"Les gens sont peut-être encore un peu frileux" : malgré le déconfinement, certains centres de vaccination restent peu fréquentés

44.000 nourrissons de trois à dix-huit mois n’auraient pas reçu six des onze vaccins obligatoires durant l’épidémie de Covid-19.
44.000 nourrissons de trois à dix-huit mois n’auraient pas reçu six des onze vaccins obligatoires durant l’épidémie de Covid-19. (FRED TANNEAU / AFP)

Pendant le confinement, le centre Bertheau à Paris (13e arrondissement), n'a accueilli qu'une vingtaine de patients. Les retardataires, étourdis ou anxieux, reviennent, mais très lentement.

La Haute Autorité de santé a récemment appelé à reprendre d’urgence les vaccinations. 44.000 nourrissons de trois à dix-huit mois n’auraient pas reçu six des onze vaccins obligatoires (diphtérie, tétanos, poliomyélite, coqueluche, méningite, hépatite B) durant l’épidémie de Covid-19. L’HAS se base sur l’étude d'Epi-phare qui regroupe l’Agence nationale de sécurité du médicament et l’Assurance maladie. L’activité reprend doucement malgré tout.

Un oubli ou un manque de vigilance

Depuis un mois, le centre de vaccination de la rue Charles Bertheau, dans le 13e arrondissement de Paris, accueille jusqu’à 25 patients par jour, soit environ quatre de moins qu'avant l'épidémie de coronavirus. Un allègement mis en place pour éviter une grande affluence en salle d’attente. Il faut dire aussi qu'il n'y a plus qu'un seul médecin pour les consultations, les cinq à six autres qui tournent habituellement étant mobilisés pour des dépistages à l'extérieur.

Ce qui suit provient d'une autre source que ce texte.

(* ===== verification/AutoContinue.v ===== *)
(** * Continuing on a recommendation ([internal/supervisor/usecase/auto_continue.go])

    A session that waits with a recommendation is told to go on, if nothing speaks against
    it: at most five times in a row, never twice for the same recommendation, never for a
    forbidden one.  What is remembered of each session is shared by the goroutines that
    observe it, send to it, stop and resume it; each operation on it is one critical
    section under [u.mu].  An evaluation is a program over these sections and over the
    effects of [SupEff] on its session. *)

From S2P Require Import Prelude.
From S2P Require Import GoStrings.
From S2P Require Import UTF8.
From S2P Require Import Errors.
From S2P Require Import TextPolicy.
From S2P Require Import Session.
From S2P Require Import SendGate.
From S2P Require Import Effects.
From S2P Require Import SendInput.
From S2P Require Import SupEff.
From S2P Require Import PlanRotation.

Definition autoContinueMaxConsecutive : Z := 5.

(** [ContextPercent] is nil for an unknown percentage. *)
Record AutoContinueInput : Type := mkAcInput {
  ai_SessionID : string;
  ai_Rows : list row;
  ai_ContextPercent : option Z;
  EnteredFromWorking : bool;
  RequireSettle : bool;
  Settled : bool;
  StaySince : Time }.

Record autoContinueState : Type := mkAcState {
  as_hash : string;
  hasHash : bool;
  as_count : Z;
  as_issuedAt : Time;
  eligibleSince : Time;
  resetAt : Time;
  as_generation : Z }.

Definition noAcState : autoContinueState := mkAcState "" false 0 zeroTime zeroTime zeroTime 0.

#[export] Instance autoContinueState_settable : Settable autoContinueState := fun s =>
  mkAcState (as_hash s) (hasHash s) (as_count s) (as_issuedAt s) (eligibleSince s) (resetAt s) (as_generation s).

(** [before]: whether it is given; the context of a request plays no part. *)
Record autoContinueRequest : Type := mkAcRequest { ar_in : AutoContinueInput; ar_before : bool }.

(** ** The memory *)

(** [states] is nil until something is remembered; for the other two maps a nil map is an
    empty one. *)
Record AcMemory : Type := mkAcMemory {
  ac_states : option (gmap string autoContinueState);
  ac_inflight : gmap string bool;
  ac_pending : gmap string autoContinueRequest }.

Definition state (id : string) (m : AcMemory) : autoContinueState :=
  default noAcState (match ac_states m with Some states => states !! id | None => None end).

Definition Count (id : string) (m : AcMemory) : Z := as_count (state id m).

Definition made (m : AcMemory) : gmap string autoContinueState := default ∅ (ac_states m).

Definition set_states (states : gmap string autoContinueState) (m : AcMemory) : AcMemory :=
  mkAcMemory (Some states) (ac_inflight m) (ac_pending m).

Definition ClearCandidate (id : string) (m : AcMemory) : AcMemory :=
  match ac_states m with
  | None => m
  | Some states => set_states (<[id := state id m <| eligibleSince := zeroTime |>]> states) m
  end.

Definition Reset (id : string) (now : Time) (m : AcMemory) : AcMemory :=
  match ac_states m with
  | None => m
  | Some states =>
      let s := state id m <| as_count := 0 |> in
      let s := if negb (IsZero (as_issuedAt s)) && negb (After (eligibleSince s) (as_issuedAt s))
               then s <| eligibleSince := zeroTime |> else s in
      set_states (<[id := s <| resetAt := now |> <| as_generation := wrap_uint64 (as_generation s + 1) |>]> states) m
  end.

Definition RecordIssued (id hash : string) (at_ : Time) (m : AcMemory) : AcMemory :=
  let s := state id m in
  if Before at_ (resetAt s) then set_states (made m) m
  else set_states (<[id := s <| as_hash := hash |> <| hasHash := true |> <| as_issuedAt := at_ |>]> (made m)) m.

Definition entered (id : string) (since : Time) (m : AcMemory) : AcMemory :=
  let s := state id m in
  set_states (<[id := if After since (eligibleSince s) then s <| eligibleSince := since |> else s]> (made m)) m.

Definition incrementIfGeneration (id : string) (generation : Z) (m : AcMemory) : AcMemory :=
  let s := state id m in
  if negb (as_generation s =? generation) then m
  else set_states (<[id := s <| as_count := as_count s + 1 |>]> (made m)) m.

Definition begin (request : autoContinueRequest) (m : AcMemory) : AcMemory * bool :=
  let id := ai_SessionID (ar_in request) in
  if default false (ac_inflight m !! id)
  then (mkAcMemory (ac_states m) (ac_inflight m) (<[id := request]> (ac_pending m)), false)
  else (mkAcMemory (ac_states m) (<[id := true]> (ac_inflight m)) (ac_pending m), true).

Definition next (id : string) (m : AcMemory) : AcMemory * option autoContinueRequest :=
  match ac_pending m !! id with
  | Some request => (mkAcMemory (ac_states m) (ac_inflight m) (delete id (ac_pending m)), Some request)
  | None => (mkAcMemory (ac_states m) (delete id (ac_inflight m)) (delete id (ac_pending m)), None)
  end.

(** ** Effects *)

(** The critical sections, the sender, the function that a request brings along, the start
    of a goroutine that runs a request, and what is done with one session. *)
Inductive AcEff : Type -> Type :=
| StateOf (id : string) : AcEff autoContinueState
| ClearCandidateOf (id : string) : AcEff unit
| ResetOf (id : string) : AcEff Time
| RecordIssuedOf (id hash : string) (at_ : Time) : AcEff unit
| EnteredOf (id : string) (since : Time) : AcEff unit
| IncrementIfGeneration (id : string) (generation : Z) : AcEff unit
| Begin (request : autoContinueRequest) : AcEff bool
| Next (id : string) : AcEff (option autoContinueRequest)
| Execute (id : string) (kind : SupervisorSendKind) (hash : string) : AcEff (SendResult * option error)
| BeforeRequest (id : string) : AcEff (option error)
| GoRun (request : autoContinueRequest) : AcEff unit
| Sup (id : string) {X : Type} (e : SupEff.Eff X) : AcEff X.

(** What a section does with the memory, and its answer; [Reset] reads the clock. *)
Definition mem_step (X : Type) (e : AcEff X) (m : AcMemory) (x : X) (m' : AcMemory) : Prop :=
  match e in AcEff X return X -> Prop with
  | StateOf id => fun x => x = state id m /\ m' = m
  | ClearCandidateOf id => fun _ => m' = ClearCandidate id m
  | ResetOf id => fun now => m' = Reset id now m
  | RecordIssuedOf id hash at_ => fun _ => m' = RecordIssued id hash at_ m
  | EnteredOf id since => fun _ => m' = entered id since m
  | IncrementIfGeneration id generation => fun _ => m' = incrementIfGeneration id generation m
  | Begin request => fun x => (m', x) = begin request m
  | Next id => fun x => (m', x) = next id m
  | _ => fun _ => m' = m
  end x.

Abbreviation AcM := (prog AcEff).

(** What is done with one session. *)
Fixpoint sup (id : string) {A : Type} (p : SupEff.M A) : AcM A :=
  match p with
  | Ret a => Ret a
  | Vis e k => Vis (Sup id e) (fun x => sup id (k x))
  end.

(** ** The use case *)

(** Which of its fields are set. *)
Record AutoContinueUseCase : Type := mkAcUseCase {
  ac_Sessions : bool;
  ac_Send : bool;
  ac_IsStopped : bool;
  ac_RecordStructured : bool;
  ac_Notify : bool;
  ac_bound : bool;
  ac_Extractor : RecommendationExtractor }.

(** A field that is set already stays as it is. *)
Definition Bind (sessions send stopped record notify : bool) (u : AutoContinueUseCase) : AutoContinueUseCase :=
  if ac_bound u then u
  else mkAcUseCase (ac_Sessions u || sessions) (ac_Send u || send) (ac_IsStopped u || stopped)
         (ac_RecordStructured u || record) (ac_Notify u || notify) true (ac_Extractor u).

(** [store.EventReason(category)] *)
Definition Category_string (c : Category) : string :=
  match c with
  | CategoryForcePush => "force_push"
  | CategoryPullRequest => "pull_request"
  | CategoryDeploy => "deploy"
  | CategoryDeletion => "deletion"
  | CategoryProduction => "production"
  | CategoryBilling => "billing"
  | CategoryGitHistory => "git_history"
  | CategoryMigration => "migration"
  | CategoryPrivilege => "privilege"
  end.

(** What becomes of a recommendation: nothing, the session stops and waits for the
    operator, or the session is told to go on. *)
Inductive verdict : Type :=
| Leave
| Block (reason : string) (stop : SupervisorStopReason) (code : string)
| Continue (hash : string).

Definition undetermined : verdict := Block "undetermined" StopRecommendationUndetermined "SUP_RECOMMENDATION_UNDETERMINED".

Section AutoContinue.
Context `{UnicodeTables} (Sum256 : list Z -> string).

(** Whether the session may go on, as far as its record and the input tell. *)
Definition admissible (i : AutoContinueInput) (s : ManagedSession) : bool :=
  if negb (bool_decide (s_StopScope s = StopScopeNone)) && negb (SupervisorStopScope_string (s_StopScope s) =? "")%string then false
  else if match ai_ContextPercent i with None => true | Some percent => rotationContextPercent <? percent end then false
  else if negb (bool_decide (s_GitPhase s = GitPhaseNone)) && negb (GitPhase_string (s_GitPhase s) =? "")%string
          || negb (AutoContinueDisabledReason_string (s_AutoContinueDisabledReason s) =? "")%string
          || is_some (s_Rotation s) then false
  else negb (RequireSettle i && negb (Settled i)).

(** What the recommendation on the screen leads to, after what is remembered. *)
Definition judge (x : RecommendationExtractor) (rows : list row) (st : autoContinueState) : verdict :=
  if IsZero (eligibleSince st) || negb (After (eligibleSince st) (as_issuedAt st)) then Leave
  else
    let '(body, ok) := Extract x rows in
    if negb ok then undetermined
    else
      let hash := Sum256 (NormalizeRecommendationForHash (string_of_runes body)) in
      if hasHash st && (hash =? as_hash st)%string
      then Block "repeated" StopRecommendationRepeated "SUP_RECOMMENDATION_REPEATED"
      else match Classify (string_of_runes body) with
      | None => undetermined
      | Some (category :: _) => Block (Category_string category) StopRecommendationForbidden "SUP_RECOMMENDATION_FORBIDDEN"
      | Some [] =>
          if autoContinueMaxConsecutive <=? as_count st
          then Block "consecutive_limit" StopAutoContinueLimit "SUP_AUTO_CONTINUE_LIMIT_REACHED"
          else Continue hash
      end.

Section UseCase.
Context (u : AutoContinueUseCase).

(** The update of [block]: whether the session has been stopped. *)
Definition block_update (since : Time) (stop : SupervisorStopReason) (s : ManagedSession) : SupEff.M (res (ManagedSession * bool)) :=
  if bool_decide (s_State s = SessionAwaitingRecommendation) && (s_StateSince s =? since) then
    now ← call Now;
    mret (match apply EventStop (no_context <| c_StopReason := stop |>) now (s <| s_PreviousState := s_State s |>) with
          | Ok s => Ok (s, true)
          | Err err => Err err
          end)
  else mret (Ok (s, false)).

Definition block (id : string) (since : Time) (reason : string) (stop : SupervisorStopReason) (code : string)
    : SupEff.M (option error) :=
  blocked ← UpdateSession (block_update since stop);
  match blocked with
  | Err err => mret (Some err)
  | Ok false => mret None
  | Ok true =>
      unless_error
        (if ac_RecordStructured u then call (RecordStructured (plain_event EventKindRecommendationBlocked code reason)) else mret None)
        ((if ac_Notify u then call (Notify EventKindRecommendationBlocked id) else mret tt);; mret None)
  end.

(** The candidate is sent, unless the memory has been reset since it was read. *)
Definition continue (id hash : string) (generation : Z) : AcM (option error) :=
  if negb (ac_Send u) then mret None
  else
    now ← call (StateOf id);
    if negb (as_generation now =? generation) then mret None
    else
      '(result, err) ← call (Execute id SendKindRecommendationContinue hash);
      match err with
      | Some _ => mret err
      | None =>
          (if Confirmed result then call (IncrementIfGeneration id generation) else mret tt);;
          mret None
      end.

Definition evaluate (i : AutoContinueInput) : AcM (option error) :=
  let id := ai_SessionID i in
  if negb (ac_Sessions u) then mret None
  else
    loaded ← sup id (call LoadSession);
    match loaded with
    | Err err => mret (Some err)
    | Ok s =>
        if negb (bool_decide (s_State s = SessionAwaitingRecommendation)) then mret None
        else if negb (IsZero (StaySince i)) && negb (StaySince i =? s_StateSince s) then mret None
        else
          st ← call (StateOf id);
          stopped ← (if ac_IsStopped u then sup id (call IsStopped) else mret false);
          if (stopped : bool) || negb (admissible i s) then mret None
          else match judge (ac_Extractor u) (ai_Rows i) st with
          | Leave => mret None
          | Block reason stop code => sup id (block id (s_StateSince s) reason stop code)
          | Continue hash => continue id hash (as_generation st)
          end
    end.

(** One request after the other, while others come in. *)
Fixpoint run (fuel : nat) (request : autoContinueRequest) : AcM (option error) :=
  match fuel with
  | O => sup (ai_SessionID (ar_in request)) out_of_fuel
  | S fuel =>
      err ← (if ar_before request then call (BeforeRequest (ai_SessionID (ar_in request))) else mret None);
      err ← (match err with Some _ => mret err | None => evaluate (ar_in request) end);
      request ← call (Next (ai_SessionID (ar_in request)));
      match request with None => mret err | Some request => run fuel request end
  end.

(** The candidate of a session that has just come back from work. *)
Definition enter (i : AutoContinueInput) : AcM unit :=
  if EnteredFromWorking i && ac_Sessions u then
    loaded ← sup (ai_SessionID i) (call LoadSession);
    match loaded with
    | Ok s =>
        if bool_decide (s_State s = SessionAwaitingRecommendation) then call (EnteredOf (ai_SessionID i) (s_StateSince s)) else mret tt
    | Err _ => mret tt
    end
  else mret tt.

Definition EvaluateAsync (i : AutoContinueInput) (before : bool) : AcM unit :=
  enter i;;
  begun ← call (Begin (mkAcRequest i before));
  if (begun : bool) then call (GoRun (mkAcRequest i before)) else mret tt.

Definition EvaluateNow (fuel : nat) (i : AutoContinueInput) : AcM (option error) :=
  enter i;;
  begun ← call (Begin (mkAcRequest i false));
  if (begun : bool) then run fuel (mkAcRequest i false) else mret None.

End UseCase.
End AutoContinue.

Autre mesure sanitaire : les fenêtres sont entrouvertes pour aérer. Patrick attend son tour, avec son masque sur le visage. "J'a besoin d'un vaccin du tétanos. J'ai onze ans, ça fait longtemps qu'on n'a pas regardé le carnet et d'un coup on s'est rendu compte qu'on avait besoin d'un vaccin pour moi et ça m'a beaucoup surpris mais je suis quand même content". Il y a eu beaucoup de retardataires les premiers jours qui ont suivi le déconfinement. Un oubli, un manque de vigilance des parents peut-être dû en partie à la crise sanitaire.

Ne pas reporter les vaccins des bébés

À l'accueil, Nadège a été surprise par le calme pendant les mois d'avril et de mai, "Sur les deux mois de confinement on a eu, peut-être, vingt personnes." La secrétaire regarde ses plannings : les deux prochains jours sont complets mais ça ne rattrapera pas le retard selon elle. "Maintenant on a de la place rapidement, ce qui n'était pas forcément le cas avant le confinement, ce qui veut dire que les gens sont peut-être encore un peu frileux malgré tout. On a peut-être aussi des gens qui sont habitués à aller dans d'autres centres et qui préfèrent attendre que leur centre habituel ouvre plutôt que de venir chez nous."

Sur les sept centres de vaccination de la mairie de Paris, trois ont rouvert plus ou moins complètement. La réouverture totale est envisagée au le 1er juillet. À part pour les bébés, il n’est pas dangereux de retarder la date mais il faut se vacciner impérativement, rappellent les équipes du centre Bertheau.